*** Data provided Section Begins ***

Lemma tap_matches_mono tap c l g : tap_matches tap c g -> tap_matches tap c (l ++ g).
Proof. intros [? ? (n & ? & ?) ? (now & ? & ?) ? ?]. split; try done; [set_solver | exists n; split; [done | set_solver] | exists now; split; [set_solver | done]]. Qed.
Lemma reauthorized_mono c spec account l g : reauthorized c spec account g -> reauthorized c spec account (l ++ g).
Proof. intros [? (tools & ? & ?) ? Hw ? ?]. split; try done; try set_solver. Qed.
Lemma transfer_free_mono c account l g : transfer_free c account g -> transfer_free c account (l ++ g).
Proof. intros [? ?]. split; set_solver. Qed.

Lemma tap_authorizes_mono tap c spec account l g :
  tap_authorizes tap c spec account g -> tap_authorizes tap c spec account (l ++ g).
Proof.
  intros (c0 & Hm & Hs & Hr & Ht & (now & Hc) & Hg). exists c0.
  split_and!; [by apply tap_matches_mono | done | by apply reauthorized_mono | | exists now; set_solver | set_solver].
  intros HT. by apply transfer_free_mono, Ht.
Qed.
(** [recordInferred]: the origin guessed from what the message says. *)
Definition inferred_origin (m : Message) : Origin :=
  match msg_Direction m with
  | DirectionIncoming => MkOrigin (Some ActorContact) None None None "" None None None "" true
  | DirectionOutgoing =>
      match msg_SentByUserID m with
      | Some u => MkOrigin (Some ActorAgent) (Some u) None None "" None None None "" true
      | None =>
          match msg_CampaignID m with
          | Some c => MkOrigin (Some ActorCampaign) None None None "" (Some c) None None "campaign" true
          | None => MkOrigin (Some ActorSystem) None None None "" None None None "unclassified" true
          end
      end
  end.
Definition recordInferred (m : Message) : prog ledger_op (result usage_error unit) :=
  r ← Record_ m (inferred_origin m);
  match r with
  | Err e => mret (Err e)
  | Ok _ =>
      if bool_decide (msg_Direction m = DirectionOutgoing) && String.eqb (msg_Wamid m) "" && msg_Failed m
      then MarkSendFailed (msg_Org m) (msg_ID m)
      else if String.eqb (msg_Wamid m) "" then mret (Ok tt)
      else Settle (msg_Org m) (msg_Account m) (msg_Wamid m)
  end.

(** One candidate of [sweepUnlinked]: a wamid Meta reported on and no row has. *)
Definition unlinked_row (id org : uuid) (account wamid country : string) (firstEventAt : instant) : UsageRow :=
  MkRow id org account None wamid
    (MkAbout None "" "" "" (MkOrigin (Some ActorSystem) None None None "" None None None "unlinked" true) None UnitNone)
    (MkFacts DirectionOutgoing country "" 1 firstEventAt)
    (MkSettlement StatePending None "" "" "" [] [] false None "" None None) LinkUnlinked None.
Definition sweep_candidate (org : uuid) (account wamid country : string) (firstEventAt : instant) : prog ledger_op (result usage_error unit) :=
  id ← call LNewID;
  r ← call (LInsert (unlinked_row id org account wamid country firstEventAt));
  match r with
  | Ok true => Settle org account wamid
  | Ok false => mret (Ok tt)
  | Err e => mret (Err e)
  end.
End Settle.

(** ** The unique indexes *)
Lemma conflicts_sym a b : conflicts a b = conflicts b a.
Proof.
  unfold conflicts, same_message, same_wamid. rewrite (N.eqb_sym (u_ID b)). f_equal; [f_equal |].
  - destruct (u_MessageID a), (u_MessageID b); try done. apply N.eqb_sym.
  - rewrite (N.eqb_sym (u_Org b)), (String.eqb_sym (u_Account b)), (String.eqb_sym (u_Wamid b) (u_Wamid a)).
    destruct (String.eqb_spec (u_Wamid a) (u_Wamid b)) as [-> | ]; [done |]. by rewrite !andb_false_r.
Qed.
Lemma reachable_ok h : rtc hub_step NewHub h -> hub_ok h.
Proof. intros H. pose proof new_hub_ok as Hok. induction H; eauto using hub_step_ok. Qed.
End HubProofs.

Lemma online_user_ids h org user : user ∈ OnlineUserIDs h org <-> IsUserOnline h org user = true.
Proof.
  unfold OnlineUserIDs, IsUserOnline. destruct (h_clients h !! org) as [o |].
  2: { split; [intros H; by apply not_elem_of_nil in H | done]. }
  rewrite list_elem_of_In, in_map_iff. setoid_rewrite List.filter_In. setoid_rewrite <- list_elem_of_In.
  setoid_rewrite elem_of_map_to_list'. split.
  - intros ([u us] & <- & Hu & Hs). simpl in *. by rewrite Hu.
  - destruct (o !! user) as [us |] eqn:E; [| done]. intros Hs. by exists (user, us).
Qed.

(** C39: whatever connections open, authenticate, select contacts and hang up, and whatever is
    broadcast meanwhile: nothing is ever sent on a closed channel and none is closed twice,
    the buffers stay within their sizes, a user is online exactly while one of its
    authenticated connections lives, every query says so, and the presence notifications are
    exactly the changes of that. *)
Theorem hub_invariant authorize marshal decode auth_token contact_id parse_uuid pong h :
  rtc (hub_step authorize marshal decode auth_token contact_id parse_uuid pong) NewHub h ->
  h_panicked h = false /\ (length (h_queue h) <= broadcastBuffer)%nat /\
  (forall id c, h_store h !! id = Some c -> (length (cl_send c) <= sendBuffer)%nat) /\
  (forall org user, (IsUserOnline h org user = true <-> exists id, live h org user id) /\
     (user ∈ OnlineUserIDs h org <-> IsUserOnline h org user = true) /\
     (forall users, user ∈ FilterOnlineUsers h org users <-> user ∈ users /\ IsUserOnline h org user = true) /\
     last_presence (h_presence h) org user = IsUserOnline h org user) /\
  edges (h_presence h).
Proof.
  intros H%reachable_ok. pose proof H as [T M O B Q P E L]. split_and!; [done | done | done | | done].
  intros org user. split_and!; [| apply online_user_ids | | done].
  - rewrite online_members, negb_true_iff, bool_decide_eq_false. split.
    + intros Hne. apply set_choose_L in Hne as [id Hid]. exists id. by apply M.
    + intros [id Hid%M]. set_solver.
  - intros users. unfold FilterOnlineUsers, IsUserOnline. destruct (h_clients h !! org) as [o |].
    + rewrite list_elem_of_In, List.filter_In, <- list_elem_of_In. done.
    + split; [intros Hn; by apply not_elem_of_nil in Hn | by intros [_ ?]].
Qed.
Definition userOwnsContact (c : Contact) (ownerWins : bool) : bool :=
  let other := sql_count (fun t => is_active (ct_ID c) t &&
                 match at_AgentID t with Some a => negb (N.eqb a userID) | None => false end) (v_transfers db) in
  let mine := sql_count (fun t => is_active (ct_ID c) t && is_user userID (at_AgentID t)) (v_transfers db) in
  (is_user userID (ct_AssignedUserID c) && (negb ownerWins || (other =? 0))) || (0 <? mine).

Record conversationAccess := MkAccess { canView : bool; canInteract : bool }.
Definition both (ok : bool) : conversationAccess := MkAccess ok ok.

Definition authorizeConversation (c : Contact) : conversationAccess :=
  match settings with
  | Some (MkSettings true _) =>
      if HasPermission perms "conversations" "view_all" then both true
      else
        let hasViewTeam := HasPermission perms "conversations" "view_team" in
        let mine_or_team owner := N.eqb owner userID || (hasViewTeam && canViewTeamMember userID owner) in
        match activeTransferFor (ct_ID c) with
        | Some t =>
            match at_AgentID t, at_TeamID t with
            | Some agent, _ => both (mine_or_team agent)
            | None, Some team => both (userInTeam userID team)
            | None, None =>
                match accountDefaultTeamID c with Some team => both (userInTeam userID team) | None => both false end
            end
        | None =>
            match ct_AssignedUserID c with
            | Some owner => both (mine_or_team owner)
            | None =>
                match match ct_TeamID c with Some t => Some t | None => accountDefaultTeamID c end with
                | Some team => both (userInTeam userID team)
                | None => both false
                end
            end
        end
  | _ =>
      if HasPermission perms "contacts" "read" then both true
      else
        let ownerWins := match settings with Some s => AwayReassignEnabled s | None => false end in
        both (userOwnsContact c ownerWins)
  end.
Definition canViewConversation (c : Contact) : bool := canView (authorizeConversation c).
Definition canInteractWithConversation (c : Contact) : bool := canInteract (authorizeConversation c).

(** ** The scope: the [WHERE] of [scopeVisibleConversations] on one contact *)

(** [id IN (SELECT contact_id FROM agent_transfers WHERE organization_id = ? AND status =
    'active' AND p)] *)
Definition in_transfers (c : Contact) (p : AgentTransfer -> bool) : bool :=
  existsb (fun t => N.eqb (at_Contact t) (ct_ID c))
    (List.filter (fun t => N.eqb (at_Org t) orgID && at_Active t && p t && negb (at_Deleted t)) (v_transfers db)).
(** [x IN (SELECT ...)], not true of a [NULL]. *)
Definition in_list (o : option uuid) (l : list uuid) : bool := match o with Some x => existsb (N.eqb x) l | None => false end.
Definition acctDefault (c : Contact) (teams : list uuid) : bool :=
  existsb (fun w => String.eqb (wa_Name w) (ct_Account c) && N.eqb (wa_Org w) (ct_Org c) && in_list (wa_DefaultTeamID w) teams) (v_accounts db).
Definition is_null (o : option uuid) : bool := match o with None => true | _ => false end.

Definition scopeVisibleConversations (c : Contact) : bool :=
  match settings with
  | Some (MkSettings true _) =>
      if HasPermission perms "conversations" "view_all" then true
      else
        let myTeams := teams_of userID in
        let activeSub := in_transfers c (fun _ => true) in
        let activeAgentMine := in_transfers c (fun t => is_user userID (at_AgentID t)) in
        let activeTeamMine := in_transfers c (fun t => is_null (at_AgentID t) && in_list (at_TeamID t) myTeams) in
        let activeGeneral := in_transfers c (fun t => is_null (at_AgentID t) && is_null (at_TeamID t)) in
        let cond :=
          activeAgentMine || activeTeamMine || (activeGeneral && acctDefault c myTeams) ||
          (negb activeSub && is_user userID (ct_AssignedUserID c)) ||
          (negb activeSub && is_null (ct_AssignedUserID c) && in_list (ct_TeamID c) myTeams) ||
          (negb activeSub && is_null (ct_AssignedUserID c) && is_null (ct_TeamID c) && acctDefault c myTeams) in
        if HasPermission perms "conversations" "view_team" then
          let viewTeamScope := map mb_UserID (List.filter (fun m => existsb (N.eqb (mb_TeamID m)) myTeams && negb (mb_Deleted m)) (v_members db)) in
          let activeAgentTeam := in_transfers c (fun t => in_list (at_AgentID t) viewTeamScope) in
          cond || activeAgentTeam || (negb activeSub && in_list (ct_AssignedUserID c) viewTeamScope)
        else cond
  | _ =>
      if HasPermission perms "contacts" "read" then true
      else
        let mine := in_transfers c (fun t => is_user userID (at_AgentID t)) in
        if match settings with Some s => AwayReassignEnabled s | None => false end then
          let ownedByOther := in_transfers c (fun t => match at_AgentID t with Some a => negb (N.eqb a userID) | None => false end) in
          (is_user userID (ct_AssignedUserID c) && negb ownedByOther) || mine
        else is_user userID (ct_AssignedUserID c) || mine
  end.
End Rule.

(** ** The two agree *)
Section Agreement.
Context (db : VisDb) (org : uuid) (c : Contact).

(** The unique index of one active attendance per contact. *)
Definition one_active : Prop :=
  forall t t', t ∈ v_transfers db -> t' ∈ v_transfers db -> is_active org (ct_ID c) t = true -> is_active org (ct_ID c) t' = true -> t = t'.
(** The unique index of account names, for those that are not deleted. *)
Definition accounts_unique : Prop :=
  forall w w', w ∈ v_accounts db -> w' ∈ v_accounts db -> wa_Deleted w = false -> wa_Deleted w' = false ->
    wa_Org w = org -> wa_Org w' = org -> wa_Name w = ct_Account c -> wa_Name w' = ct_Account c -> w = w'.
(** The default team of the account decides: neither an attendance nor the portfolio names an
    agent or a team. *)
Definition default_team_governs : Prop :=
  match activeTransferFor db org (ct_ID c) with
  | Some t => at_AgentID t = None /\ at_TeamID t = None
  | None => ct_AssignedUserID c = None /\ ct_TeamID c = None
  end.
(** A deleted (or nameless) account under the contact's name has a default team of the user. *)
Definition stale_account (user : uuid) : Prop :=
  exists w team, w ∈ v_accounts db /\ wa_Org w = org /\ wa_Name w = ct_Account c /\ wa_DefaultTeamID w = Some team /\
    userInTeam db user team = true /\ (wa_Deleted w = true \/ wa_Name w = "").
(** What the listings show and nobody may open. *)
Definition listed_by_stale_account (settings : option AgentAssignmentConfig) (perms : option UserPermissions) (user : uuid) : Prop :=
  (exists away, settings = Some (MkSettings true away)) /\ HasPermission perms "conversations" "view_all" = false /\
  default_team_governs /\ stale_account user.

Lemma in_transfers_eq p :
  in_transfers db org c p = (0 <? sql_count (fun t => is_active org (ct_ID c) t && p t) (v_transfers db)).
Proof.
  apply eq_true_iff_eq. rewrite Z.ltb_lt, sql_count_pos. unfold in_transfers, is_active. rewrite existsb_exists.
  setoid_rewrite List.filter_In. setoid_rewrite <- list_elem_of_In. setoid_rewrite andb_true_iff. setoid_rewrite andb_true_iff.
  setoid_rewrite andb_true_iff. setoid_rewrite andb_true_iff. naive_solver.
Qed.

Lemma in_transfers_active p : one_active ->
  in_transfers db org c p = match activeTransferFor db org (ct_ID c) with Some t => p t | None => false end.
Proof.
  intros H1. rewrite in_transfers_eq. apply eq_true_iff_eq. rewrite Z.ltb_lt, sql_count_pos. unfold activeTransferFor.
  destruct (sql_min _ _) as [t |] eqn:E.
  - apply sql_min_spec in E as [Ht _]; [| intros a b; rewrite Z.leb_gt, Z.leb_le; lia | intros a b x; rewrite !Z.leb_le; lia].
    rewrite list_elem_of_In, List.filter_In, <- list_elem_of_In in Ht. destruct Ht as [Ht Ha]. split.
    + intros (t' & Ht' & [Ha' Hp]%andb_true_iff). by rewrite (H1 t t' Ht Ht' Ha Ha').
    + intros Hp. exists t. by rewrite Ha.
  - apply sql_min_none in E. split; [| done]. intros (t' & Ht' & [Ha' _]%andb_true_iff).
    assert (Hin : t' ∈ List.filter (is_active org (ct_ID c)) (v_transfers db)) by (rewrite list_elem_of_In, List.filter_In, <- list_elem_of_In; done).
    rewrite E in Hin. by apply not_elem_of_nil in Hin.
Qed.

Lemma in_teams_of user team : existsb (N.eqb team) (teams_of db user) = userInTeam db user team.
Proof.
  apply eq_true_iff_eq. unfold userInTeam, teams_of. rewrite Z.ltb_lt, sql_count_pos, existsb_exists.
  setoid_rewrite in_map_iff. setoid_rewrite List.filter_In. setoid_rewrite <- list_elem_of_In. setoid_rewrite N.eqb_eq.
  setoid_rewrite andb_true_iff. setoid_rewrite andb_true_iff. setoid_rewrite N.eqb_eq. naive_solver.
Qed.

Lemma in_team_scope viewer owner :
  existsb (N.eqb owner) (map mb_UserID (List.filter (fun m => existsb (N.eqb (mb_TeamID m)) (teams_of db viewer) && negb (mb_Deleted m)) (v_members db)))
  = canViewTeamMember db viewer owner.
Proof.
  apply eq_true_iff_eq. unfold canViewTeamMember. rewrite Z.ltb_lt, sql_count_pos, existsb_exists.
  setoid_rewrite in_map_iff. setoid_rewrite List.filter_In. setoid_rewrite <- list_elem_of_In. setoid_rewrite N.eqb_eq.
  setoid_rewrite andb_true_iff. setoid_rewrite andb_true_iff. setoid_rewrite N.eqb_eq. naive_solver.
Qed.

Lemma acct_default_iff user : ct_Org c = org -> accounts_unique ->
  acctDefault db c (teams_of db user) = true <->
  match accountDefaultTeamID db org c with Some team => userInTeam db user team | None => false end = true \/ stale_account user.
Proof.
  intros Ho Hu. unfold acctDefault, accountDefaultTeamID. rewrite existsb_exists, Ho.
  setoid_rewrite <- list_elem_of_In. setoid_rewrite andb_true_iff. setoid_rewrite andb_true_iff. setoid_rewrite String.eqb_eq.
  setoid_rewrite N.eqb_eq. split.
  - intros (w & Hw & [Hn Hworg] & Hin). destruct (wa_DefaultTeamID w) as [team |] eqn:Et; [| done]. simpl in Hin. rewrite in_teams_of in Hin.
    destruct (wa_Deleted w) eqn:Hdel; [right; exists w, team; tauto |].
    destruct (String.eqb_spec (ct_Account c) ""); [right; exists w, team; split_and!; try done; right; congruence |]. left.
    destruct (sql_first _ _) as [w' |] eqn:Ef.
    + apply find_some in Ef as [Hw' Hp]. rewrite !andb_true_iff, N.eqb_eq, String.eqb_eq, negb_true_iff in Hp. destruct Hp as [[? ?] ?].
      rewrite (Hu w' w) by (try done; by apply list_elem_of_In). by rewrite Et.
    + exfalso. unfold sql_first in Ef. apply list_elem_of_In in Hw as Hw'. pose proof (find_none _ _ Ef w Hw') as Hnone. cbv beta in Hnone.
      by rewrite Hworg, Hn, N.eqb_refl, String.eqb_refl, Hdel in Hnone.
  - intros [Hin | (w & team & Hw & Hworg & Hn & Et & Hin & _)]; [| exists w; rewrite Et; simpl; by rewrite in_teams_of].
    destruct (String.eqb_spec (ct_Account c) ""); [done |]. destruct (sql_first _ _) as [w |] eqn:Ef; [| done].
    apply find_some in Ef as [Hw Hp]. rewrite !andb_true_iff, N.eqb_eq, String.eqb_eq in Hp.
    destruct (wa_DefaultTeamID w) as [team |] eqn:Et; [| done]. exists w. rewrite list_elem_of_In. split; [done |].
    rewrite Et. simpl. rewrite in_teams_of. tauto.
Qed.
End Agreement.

*** Data provided Section Ends ***

● **What to work on**
Every line from the line containing "Definition canInteractWithConversation (c" through the line containing "existsb (fun w" in the records above must be retyped exactly. Leave out the rest.

● **The answer**
Definition canInteractWithConversation (c : Contact) : bool := canInteract (authorizeConversation c).

(** ** The scope: the [WHERE] of [scopeVisibleConversations] on one contact *)

(** [id IN (SELECT contact_id FROM agent_transfers WHERE organization_id = ? AND status =
    'active' AND p)] *)
Definition in_transfers (c : Contact) (p : AgentTransfer -> bool) : bool :=
  existsb (fun t => N.eqb (at_Contact t) (ct_ID c))
    (List.filter (fun t => N.eqb (at_Org t) orgID && at_Active t && p t && negb (at_Deleted t)) (v_transfers db)).
(** [x IN (SELECT ...)], not true of a [NULL]. *)
Definition in_list (o : option uuid) (l : list uuid) : bool := match o with Some x => existsb (N.eqb x) l | None => false end.
Definition acctDefault (c : Contact) (teams : list uuid) : bool :=
  existsb (fun w => String.eqb (wa_Name w) (ct_Account c) && N.eqb (wa_Org w) (ct_Org c) && in_list (wa_DefaultTeamID w) teams) (v_accounts db).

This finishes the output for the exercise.